Thérèse de Lisieux, son itinéraire spirituel présenté par Véronique Gay-Crosier | © Ed. Artège
Suisse

Thérèse de Lisieux a popularisé la «sainteté pour tous»

La ‘Petite Thérèse’ (1873–1897) a révolutionné la conception de la sainteté. C’est ce que Véronique Gay-Crosier expose dans son récent ouvrage «Thérèse de Lisieux… Sainte» (éd. Artège), qui retrace l’itinéraire spirituel de la plus célèbre sainte des temps modernes.

L’année 2023 est résolument ‘thérésienne’: sainte Thérèse de l’Enfant-Jésus est née Thérèse Martin il y a 150 ans, elle a été béatifiée il y a 100 ans, et elle est célébrée par l’UNESCO comme une des personnalités mondiales de l’année. Véronique Gay-Crosier voit un clin d’œil de la providence dans la sortie de son ouvrage «Thérèse de Lisieux… Sainte» l’année même de ce double anniversaire.

«Thérèse est ma deuxième bible»

«Thérèse est ma deuxième bible, témoigne Véronique Gay-Crosier. Beaucoup de phrases d’elle m’habitent. Avec le temps, je réalise qu’il y a plusieurs degrés de lecture. On va de mystères en mystères. C’est grâce à elle que j’ai appris à parler à Jésus quotidiennement».

«Croyez-moi, n’attendez jamais au lendemain pour commencer à devenir sainte.»

Thérèse de Lisieux

«Croyez-moi, n’attendez jamais au lendemain pour commencer à devenir sainte.» Cette injonction de Thérèse, l’auteure la retient volontiers comme sous-titre de sa publication.

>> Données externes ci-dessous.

(** C1, amended: for every prior collections file that the sync reads, and
    every entry of it under one of the four fixed names, a sync that rewrites
    the file stores under that name the settings of the prior entry, every
    key other than [trakt_list] with its value unchanged, and [trakt_list]
    set to the URLs freshly classified into that collection. *)
Theorem sync_preserves_settings (E : env) (config : Config) (force : bool)
  (w w' : world) (r : result bool) (prior : yaml)
  (colls old : list (string * yaml)) (c : string) :
  sync_anime_episode_collections E config force w = (r, w') ->
  In (collections_file_of config) (written_between w w') ->
  read_ok E (collections_file_of config) = true ->
  w_files w !! collections_file_of config = Some (Doc prior) ->
  collections_of prior = Some colls ->
  entry_of colls c = Some old ->
  In c FIXED ->
  exists u trakt_lists doc colls' new,
    fetched E config u trakt_lists /\
    w_files w' !! collections_file_of config = Some (Doc doc) /\
    collections_of doc = Some colls' /\
    entry_of colls' c = Some new /\
    (forall k, k <> "trakt_list" -> dict_get new k = dict_get old k) /\
    dict_get new "trakt_list" = Some (url_seq (urls_of u trakt_lists c)).
Proof.
  intros Hrun Hin Hread Hprior Hcolls Hold Hc.
  destruct (sync_rewrite_inv _ _ _ _ _ _ Hrun Hin)
    as (u & ls & doc & Hf & Hnew & Hfile & _).
  assert (Hdoc : prior_document E (w_files w) (collections_file_of config)
                 = prior).
  { unfold prior_document. rewrite Hread, Hprior.
    unfold collections_of in Hcolls.
    destruct prior as [| | | | |[|kv top]]; try discriminate. reflexivity. }
  rewrite Hdoc in Hnew.
  apply new_collections_inv in Hnew as (s1 & s2 & s3 & s4 & H1 & H2 & H3 & H4 & ->).
  exists u, ls. eexists. eexists.
  exists (dict_set old "trakt_list" (url_seq (urls_of u ls c))).
  split; [exact Hf|]. split; [exact Hfile|]. split; [reflexivity|].
  split.
  - unfold FIXED in Hc. simpl in Hc.
    destruct Hc as [<- | [<- | [<- | [<- | []]]]].
    + rewrite (collection_settings_existing _ _ _ _ _ Hcolls Hold) in H1.
      injection H1 as <-. reflexivity.
    + rewrite (collection_settings_existing _ _ _ _ _ Hcolls Hold) in H2.
      injection H2 as <-. reflexivity.
    + rewrite (collection_settings_existing _ _ _ _ _ Hcolls Hold) in H3.
      injection H3 as <-. reflexivity.
    + rewrite (collection_settings_existing _ _ _ _ _ Hcolls Hold) in H4.
      injection H4 as <-. reflexivity.
  - split; [|apply dict_get_set_eq].
    intros k Hk. now apply dict_get_set_ne.
Qed.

Il s’agit du message principal de son livre et elle l’utilise comme fil rouge de son histoire, pour raconter la vie de cette religieuse emportée par la tuberculose à l’âge de 24 ans.

Véronique Gay-Crosier a étudié la pensée de Thérèse de Lisieux pendant près de vingt ans, entre Rome et Fribourg | © Grégory Roth

Durant ses études romaines à l’Université du Latran, Véronique Gay-Crosier découvre Thérèse de Lisieux et ses écrits un peu par hasard. «Comme je trouvais parfois ardu de faire de la théologie en tant que femme, dans un milieu assez masculin et clérical, le Père François-Marie Lethel, que je connaissais, m’a proposé d’écrire ma thèse sur le thème de la souffrance chez Thérèse».

Un a priori négatif sur l’œuvre de Thérèse

L’auteure avoue avoir même éprouvé quelques réticences au départ. «J’avais un a priori négatif sur l’œuvre de Thérèse. Je ne sais pas d’où cela me venait: j’avais des idées peu favorables à propos d’elle. Et cela s’est confirmé en première lecture: je trouvais son langage assez mièvre, un peu enfantin. Mais comme elle parlait beaucoup de souffrance, il n’était pas question de changer d’auteur».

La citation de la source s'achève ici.